Required work:
Which lines run from the start of the data below to the line containing "(cfg : Config)."? Set them down exactly, with none added.

***

(* ===== verification/SystemLogic.v ===== *)
(** The rules for showing programs safe, and that safe programs keep the
    system's invariant. *)

From Stdlib Require Import ZArith Lia Strings.Byte.
From stdpp Require Import base gmap list strings relations.
From S2P Require Import Prelude GoStd Fees State Geth Policy Calldata Signer WalletProof.
From S2P Require Import Verification Schema Work Hoare Store StoreWork StoreRecovery Prog Service Recovery StoreInv.
From S2P Require Import StoreNonce StoreEvolve StoreRows StoreIntent System.
Local Open Scope Z_scope.
Local Open Scope prog_scope.

Section Quiet.
  Context `{Geth} (cfg : Config).

(** ** Quiet programs: nothing is sent, and every call is permitted whatever
    the tables hold *)

Definition harmless {X} (m : env -> DB X) : Prop :=
  forall e d x d', m e d = Ok (x, d') ->
    d' = d \/ exists op, exec op d = Ok (tt, d') /\ forall tr d0, op_ok cfg tr d0 op.

Fixpoint quiet {A} (p : prog A) : Prop :=
  match p with
  | Ret _ => True
  | Call m k => harmless m /\ forall r, quiet (k r)
  | Now k => forall t, quiet (k t)
  | Cancelled k => forall b, quiet (k b)
  | Sign _ k => forall r, quiet (k r)
  | Send _ _ => False
  | GetReceipt _ k => forall r, quiet (k r)
  | GetTransaction _ k => forall r, quiet (k r)
  | GetBlock _ k => forall r, quiet (k r)
  | GetHeight k => forall r, quiet (k r)
  | Simulate _ _ _ k => forall r, quiet (k r)
  end.

Lemma quiet_bind {A B} (p : prog A) (k : A -> prog B) :
  quiet p -> (forall a, quiet (k a)) -> quiet (pbind p k).
Proof. intros Hp Hk. induction p as [a|X m h IH|h IH|h IH|tx h IH|raw h IH|hash h IH|hash h IH|n h IH|h IH|from to data h IH];
    simpl in *; naive_solver. Qed.

End Quiet.

Section Logic.
  Context `{Geth} `{X402} (cfg : Config) (signs : Transaction -> SignedTransaction -> Prop).

  Abbreviation good := (good cfg).
  Abbreviation inv := (inv cfg).
  Abbreviation future := (future cfg).
  Abbreviation safe := (safe cfg signs).
  Abbreviation sendable := (sendable cfg).
  Abbreviation op_ok := (op_ok cfg).
  Abbreviation harmless := (harmless cfg).
  Abbreviation quiet := (quiet cfg).

(** ** Facts that last *)

Lemma describes_mono t l i auth : describes t i auth -> describes (l ++ t) i auth.
Proof. intros (d & Hd & Hp). exists d. split; [apply elem_of_app; auto | done]. Qed.

Lemma signature_mono t l r r' raw :
  signature_of cfg t r raw -> same_key r r' -> signature_of cfg (l ++ t) r' raw.
Proof.
  intros (s & auth & H1 & H2 & H3 & H4 & H5 & H6 & H7 & H8 & H9) (Kp & Ks & Kn).
  exists s, auth. rewrite Kn, Kp. eauto 11 using describes_mono.
Qed.

Lemma recorded_mono t l h : recorded t h -> recorded (l ++ t) h.
Proof. intros (d & i & r & Hd & Hr). exists d, i, r. split; [apply elem_of_app; auto | done]. Qed.

Lemma future_refl w : inv w -> future w w.
Proof. intros I. split; [reflexivity|]. split; [done|]. by exists []. Qed.

Lemma future_trans a b c : future a b -> future b c -> future a c.
Proof.
  intros (E1 & _ & l1 & T1) (E2 & I & l2 & T2). split; [by etrans|]. split; [done|].
  exists (l2 ++ l1). by rewrite T2, T1, app_assoc.
Qed.

Lemma future_inv w w' : future w w' -> inv w'.
Proof. by intros (_ & I & _). Qed.

(** ** The invariant of the tables is kept by permitted calls *)

Lemma good_wf t d : good t d -> wf d.
Proof. intros G. apply reachable_wf, G. Qed.

Lemma raw_ok_tracks t l r r' : raw_ok cfg t r -> tracks r r' -> raw_ok cfg (l ++ t) r'.
Proof.
  intros Hr [K _ _ Hh R I] b Hb. destruct R as [E|E]; [|congruence]. rewrite E in Hb.
  destruct (Hr b Hb) as (Hs & Hh' & Hsig). split; [auto|]. split; [congruence|].
  by eapply signature_mono.
Qed.

Lemma good_mono t l d : good t d -> good (l ++ t) d.
Proof.
  intros [N F G Q S R]. split; try done. intros i r Hr.
  by apply (raw_ok_tracks t l r r); [apply (R i)|].
Qed.

Lemma future_emit raw w : inv w -> future w (emit raw w).
Proof.
  intros [G C]. split; [reflexivity|]. split; [|by exists [Sent raw]]. split; [by apply (good_mono _ [_])|].
  apply elem_of_cons. by right.
Qed.

Lemma bounded_exec_caps op d a d' who :
  under_policy (QuotaWindow cfg) (quota_cap cfg (Some 0%N)) (quota_cap cfg None) op ->
  bounded who (QuotaWindow cfg) (quota_cap cfg who) d -> exec op d = Ok (a, d') ->
  bounded who (QuotaWindow cfg) (quota_cap cfg who) d'.
Proof. intros Hp B E. pose proof (bounded_exec who _ _ _ op Hp d a d') as HB. destruct who; by apply HB. Qed.

Lemma good_exec t op d a d' :
  good t d -> op_ok t d op -> exec op d = Ok (a, d') -> evolves d d' /\ good (Commit d' :: t) d'.
Proof.
  intros [N F G Q S R] (Hint & Hq & Hw) E. pose proof (exec_origin _ _ _ _ E) as O.
  destruct (exec_evolves _ _ _ _ (reachable_wf _ N) E) as [_ Ev]. split; [done|]. split.
  - by eapply reachable_step.
  - intros i r Hr f Hf. destruct (O i r Hr) as [o Ho [_ Hfee _ _ _ _]|w o Hop _ _ Hfee _ _ _ _|req now _ _ Hfee _ _ _].
    + apply (F i o Ho). congruence.
    + apply (proj1 (proj2 (Hw w Hop))). congruence.
    + congruence.
  - intros i r Hr g Hg. destruct (O i r Hr) as [o Ho [_ _ Hgas _ _ _]|w o Hop _ _ _ Hgas _ _ _|req now _ _ _ Hgas _ _].
    + apply (G i o Ho). congruence.
    + rewrite Hgas in Hg. injection Hg as <-. apply (Hw w Hop).
    + congruence.
  - intros who. apply (bounded_exec_caps op d a d' who Hq (Q who) E).
  - intros i r Hr. destruct (O i r Hr) as [o Ho [K _ _ _ _ _]|w o Hop Ho K _ _ _ _ _|req now Hop Hn _ _ _ _].
    + destruct K as (_ & -> & _). by apply (S i o).
    + destruct K as (_ & -> & _). by apply (S (wr_target w) o).
    + rewrite (Hint req now Hop) in Hn. unfold signer_of. by rewrite Hn.
  - intros i r Hr. destruct (O i r Hr) as [o Ho T|w o Hop Ho K _ _ Hh Hraw Hs|req now _ _ _ _ Hraw _].
    + eapply (raw_ok_tracks t [_]); [by apply (R i o) | done].
    + intros b Hb. split; [done|]. destruct Hraw as [Hn|[Hraw|[Hraw Hi]]]; [congruence | |].
      * destruct (proj2 (proj2 (Hw w Hop)) b) as [Hhash Hsig]; [congruence|]. split; [congruence|].
        eapply (signature_mono t [_]); eauto.
      * destruct (R _ o Ho b) as [Hni _]; congruence.
    + intros b Hb. congruence.
Qed.

(** ** Rules *)

Lemma safe_future {A} (p : prog A) (Q : A -> world -> Prop) w w' :
  (forall a u v, future u v -> Q a u -> Q a v) -> future w w' -> safe p Q w -> safe p Q w'.
Proof.
  intros HQ. revert w w'. induction p as [a|X m h IH|h IH|h IH|tx h IH|raw h IH|hash h IH|hash h IH|n h IH|h IH|from to data h IH];
    simpl; intros w w' F HS; eauto using future_trans.
  destruct HS as [H1 H2]. split; eauto.
Qed.

Lemma safe_bind {A B} (p : prog A) (k : A -> prog B) (Q : B -> world -> Prop) w :
  safe p (fun a w' => safe (k a) Q w') w -> safe (pbind p k) Q w.
Proof.
  revert w. induction p as [a|X m h IH|h IH|h IH|tx h IH|raw h IH|hash h IH|hash h IH|n h IH|h IH|from to data h IH];
    simpl; intros w HS; eauto.
  - intros w1 F. destruct (HS w1 F) as [H1 H2]. split; [|eauto]. intros e x d E.
    destruct (H1 e x d E) as (F1 & S1 & S2). eauto.
  - destruct HS as [H1 H2]. split; eauto.
  - intros w1 F. destruct (HS w1 F) as [H1 H2]. eauto.
Qed.

Lemma safe_weaken {A} (p : prog A) (Q R : A -> world -> Prop) w :
  (forall a v, Q a v -> R a v) -> safe p Q w -> safe p R w.
Proof.
  intros HQ. revert w. induction p as [a|X m h IH|h IH|h IH|tx h IH|raw h IH|hash h IH|hash h IH|n h IH|h IH|from to data h IH];
    simpl; intros w HS; eauto.
  - intros w1 F. destruct (HS w1 F) as [H1 H2]. split; [|eauto]. intros e x d E.
    destruct (H1 e x d E) as (F1 & S1 & S2). eauto.
  - destruct HS as [H1 H2]. split; eauto.
  - intros w1 F. destruct (HS w1 F) as [H1 H2]. eauto.
Qed.

(** A call that only reads, or that some permitted operation explains. *)
Definition permitted {X} (m : env -> DB X) (w : world) : Prop :=
  forall w1 e x d, future w w1 -> m e (w_db w1) = Ok (x, d) ->
    d = w_db w1 \/ exists op, exec op (w_db w1) = Ok (tt, d) /\ op_ok (w_trace w1) (w_db w1) op.

Lemma permitted_future {X} (m : env -> DB X) w w1 e x d :
  permitted m w -> future w w1 -> m e (w_db w1) = Ok (x, d) -> future w1 (commit d w1).
Proof.
  intros P F E. pose proof (future_inv _ _ F) as [G C].
  assert (evolves (w_db w1) d /\ good (Commit d :: w_trace w1) d) as [Ev Gd].
  { destruct (P _ _ _ _ F E) as [->|(op & Hop & Hok)];
      [split; [reflexivity | by apply (good_mono _ [_])]|].
    by eapply good_exec. }
  split; [done|]. split; [|by exists [Commit d]]. split; [done|]. apply elem_of_cons. by left.
Qed.

(** The answer may be lost, so what follows an error holds in either world. *)
Lemma safe_call {A X} (m : env -> DB X) (k : res X -> prog A) Q w :
  permitted m w ->
  (forall w1 e x d, future w w1 -> m e (w_db w1) = Ok (x, d) -> future w1 (commit d w1) ->
     safe (k (Ok x)) Q (commit d w1)) ->
  (forall w1 err, future w w1 -> safe (k (Err err)) Q w1) ->
  safe (Call m k) Q w.
Proof.
  intros P Hok Herr w1 F. split; [|by intros err; apply Herr].
  intros e x d E. pose proof (permitted_future _ _ _ _ _ _ P F E) as F1.
  split; [done|]. split; [by eapply Hok|]. intros err. apply Herr. by eapply future_trans.
Qed.

Lemma safe_send {A} raw (k : res string -> prog A) Q w :
  (forall w1, future w w1 -> sendable w1 raw) ->
  (forall w1 r, future w w1 -> safe (k r) Q w1) -> safe (Send raw k) Q w.
Proof.
  intros Hs Hk w1 F. split; [by apply Hs|]. intros r. apply Hk.
  eapply future_trans; [exact F|]. apply future_emit. by eapply future_inv.
Qed.

Lemma harmless_permitted {X} (m : env -> DB X) w : harmless m -> permitted m w.
Proof. intros Hm w1 e x d _ E. destruct (Hm _ _ _ _ E) as [?|(op & ? & ?)]; eauto. Qed.

Lemma quiet_safe {A} (p : prog A) w : inv w -> quiet p -> safe p (fun _ w' => future w w') w.
Proof.
  intros I Hp. assert (forall w0, future w0 w -> safe p (fun _ w' => future w0 w') w) as HS;
    [|by apply HS, future_refl].
  revert w I. induction p as [a|X m h IH|h IH|h IH|tx h IH|raw h IH|hash h IH|hash h IH|n h IH|h IH|from to data h IH];
    simpl; intros w I w0 F; try (by eauto); try naive_solver.
  destruct Hp as [Hm Hk]. apply safe_call; [by apply harmless_permitted| |].
  - intros w1 e x d F1 _ F2. apply IH; [done | by eapply future_inv | eauto using future_trans].
  - intros w1 err F1. apply IH; [done | by eapply future_inv | eauto using future_trans].
Qed.

End Logic.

***

Your response:
(* ===== verification/SystemLogic.v ===== *)
(** The rules for showing programs safe, and that safe programs keep the
    system's invariant. *)

From Stdlib Require Import ZArith Lia Strings.Byte.
From stdpp Require Import base gmap list strings relations.
From S2P Require Import Prelude GoStd Fees State Geth Policy Calldata Signer WalletProof.
From S2P Require Import Verification Schema Work Hoare Store StoreWork StoreRecovery Prog Service Recovery StoreInv.
From S2P Require Import StoreNonce StoreEvolve StoreRows StoreIntent System.
Local Open Scope Z_scope.
Local Open Scope prog_scope.

Section Quiet.
  Context `{Geth} (cfg : Config).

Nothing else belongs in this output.